High-expressed emotion blogIt can be hard enough to regulate one’s own emotions when triggered, but what if you are living in a household where one or more others struggle with emotional reactivity? While individual therapy can be helpful in learning skills such as emotional-regulation, interpersonal effectiveness, and distress tolerance, couples or family therapy sessions may be beneficial as add-on support to improve the quality of the interactions within the family system.

A “high level of expressed emotion level within a family” is not a diagnosis but is categorized as another problem that may be the focus of seeking therapeutic support.

The DSM-5 defines expressed emotion as a qualitative measure of the “amount” of emotion. High-expressed emotion that is directed at a particular family member [the identified patient] within their family environment is a focus of treatment when the intensity level of expressed emotion impacts the course of treatment.

While there are cultural differences in how various families express emotion, looking at cultural norms and how high levels of expressed emotions impact distress can be helpful. There are several main categories of expressed emotion that can be particularly distressing.

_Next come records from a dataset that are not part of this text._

(** * COT reports: column resolution, net positions and consolidation

    A shallow embedding of the decision logic of [main.py]:
    - [COTPlotter.plot_trader_positions]: the date / contract column lookup,
      the two-pass resolution of the Long/Short column pairs of a legacy
      report, and the derivation of the net-position columns;
    - [COTDataManager.consolidate_by_contract]: the merge of the report
      tables by contract;
    - [COTDataManager.get_available_contracts];
    - [COTDataManager.fetch_all_data] and [COTDataManager.load_from_parquet]:
      what they leave in the dictionary of the manager;
    - the file name [COTDataManager.save_to_parquet] gives to a contract, the
      ticks of the date axis of the chart, and [search_contracts] of
      [example_plot.py].

    Modelling conventions.
    - Column names and report types are byte strings; [lower] is Python's
      [str.lower] on ASCII letters.
    - A cell holds a string, an integer or the missing value.  Position
      counts are integers, a timestamp is its nanosecond count.  A numeric
      column has the dtype pandas gives it: [int64], whose subtraction
      wraps, or [float64], whose values have 53 significant bits.  Numbers
      that are no integers are outside the model.
    - A table is the ordered list of its column names and the list of its
      rows, a row being a finite map from column names to cells.
    - [print] is modelled by a log of structured messages, a raised
      exception by an outcome of its own.
    - The parsers of pandas ([pd.to_numeric] and [pd.to_datetime] on
      strings) and the clock are parameters of the functions that use them;
      so are the download, the file system and the parquet reader, and in
      [fetch_all_data] the conversion of a whole column to dates.
    - [isalnum] and [upper] are Python's on ASCII characters; a character
      beyond ASCII is the string of its bytes. *)

From Stdlib Require Import ZArith Lia Ascii String.
From stdpp Require Import base option list gmap strings sorting.

Local Open Scope string_scope.
Local Open Scope list_scope.
Local Open Scope Z_scope.

(** ** Strings *)

Module Str.

Definition lower_ascii (c : ascii) : ascii :=
  let n := nat_of_ascii c in
  if ((65 <=? n) && (n <=? 90))%nat then ascii_of_nat (n + 32) else c.

(** [s.lower()] *)
Fixpoint lower (s : string) : string :=
  match s with
  | EmptyString => EmptyString
  | String c r => String (lower_ascii c) (lower r)
  end.

(** [needle in hay] *)
Fixpoint contains (needle hay : string) : bool :=
  String.prefix needle hay
  || match hay with
     | EmptyString => false
     | String _ r => contains needle r
     end.

(** Truth value of an [Optional[str]]: [None] and [''] are false. *)
Definition truthy (o : option string) : bool :=
  match o with
  | Some (String _ _) => true
  | _ => false
  end.

End Str.

Import Str.

(** ** The position-pair resolver (plot_trader_positions, first and second pass) *)

(** The six local variables of the resolver. *)
Record Resolved := mkResolved {
  comm_long : option string;
  comm_short : option string;
  noncomm_long : option string;
  noncomm_short : option string;
  small_long : option string;
  small_short : option string
}.

Definition unresolved : Resolved := mkResolved None None None None None None.

Definition set_comm_long (c : string) (st : Resolved) : Resolved :=
  mkResolved (Some c) (comm_short st) (noncomm_long st) (noncomm_short st)
             (small_long st) (small_short st).
Definition set_comm_short (c : string) (st : Resolved) : Resolved :=
  mkResolved (comm_long st) (Some c) (noncomm_long st) (noncomm_short st)
             (small_long st) (small_short st).
Definition set_noncomm_long (c : string) (st : Resolved) : Resolved :=
  mkResolved (comm_long st) (comm_short st) (Some c) (noncomm_short st)
             (small_long st) (small_short st).
Definition set_noncomm_short (c : string) (st : Resolved) : Resolved :=
  mkResolved (comm_long st) (comm_short st) (noncomm_long st) (Some c)
             (small_long st) (small_short st).
Definition set_small_long (c : string) (st : Resolved) : Resolved :=
  mkResolved (comm_long st) (comm_short st) (noncomm_long st) (noncomm_short st)
             (Some c) (small_short st).
Definition set_small_short (c : string) (st : Resolved) : Resolved :=
  mkResolved (comm_long st) (comm_short st) (noncomm_long st) (noncomm_short st)
             (small_long st) (Some c).

(** One iteration of the first loop ("Positions" columns). *)
Definition pass1_step (st : Resolved) (col : string) : Resolved :=
  let col_lower := lower col in
  if contains "positions" col_lower then
    if contains "commercial" col_lower && negb (contains "noncommercial" col_lower) then
      if contains "long" col_lower && contains "(all)" col_lower then set_comm_long col st
      else if contains "short" col_lower && contains "(all)" col_lower then set_comm_short col st
      else st
    else if contains "noncommercial" col_lower && negb (contains "spreading" col_lower) then
      if contains "long" col_lower && contains "(all)" col_lower then set_noncomm_long col st
      else if contains "short" col_lower && contains "(all)" col_lower then set_noncomm_short col st
      else st
    else if contains "nonreportable" col_lower then
      if contains "long" col_lower && contains "(all)" col_lower then set_small_long col st
      else if contains "short" col_lower && contains "(all)" col_lower then set_small_short col st
      else st
    else st
  else st.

Here are some common examples and what they may look like in a variety of family units including families, parent-child dyads, and partnered relationships.

Example: Hostility [family]

Scenario: Struggles within the family system, including parent(s) with a personal history of abuse, family member abusing substances, anger/ hostility within the family system, especially in response to reprimands. A family member (e.g., a teenager) is the identified patient but the parental dynamics such as losing control of temper and rejection are affecting the course of treatment.

Example: Emotional Overinvolvement [adult parent-child dyad]

Scenario: Struggles within a dyad (e.g., mother/ daughter relationship), growing up in an overprotective and sheltered environment, devoted and self-sacrificing parent, high anxiety, perfectionism, and critical to meeting high standards. The child is the identified patient but parental overinvolvement is affecting the course of treatment.

Example: Criticism [couple]

Scenario: Overly critical partner is constantly correcting or blaming their partner for little things beyond their control. They are focused on the “flaws” and are vocal about their disapproval. The identified patient feels the need to defend themselves in response to the criticism which further contributes to tension in the relationship and is affecting the course of treatment.

In all three examples, there are high levels of expressed emotion (hostility, emotional overinvolvement, criticism) that are impacting the identified patient. The patient may be seeking therapy due to symptoms such as anxiety or depression; however, addressing unhealthy dynamics in important key relationships will help provide the ultimate best prognosis in treatment. Providing skills and coping strategies to individuals helps improve outcomes when joining together and practicing skills within their environment and the people in it, such as dyads and families.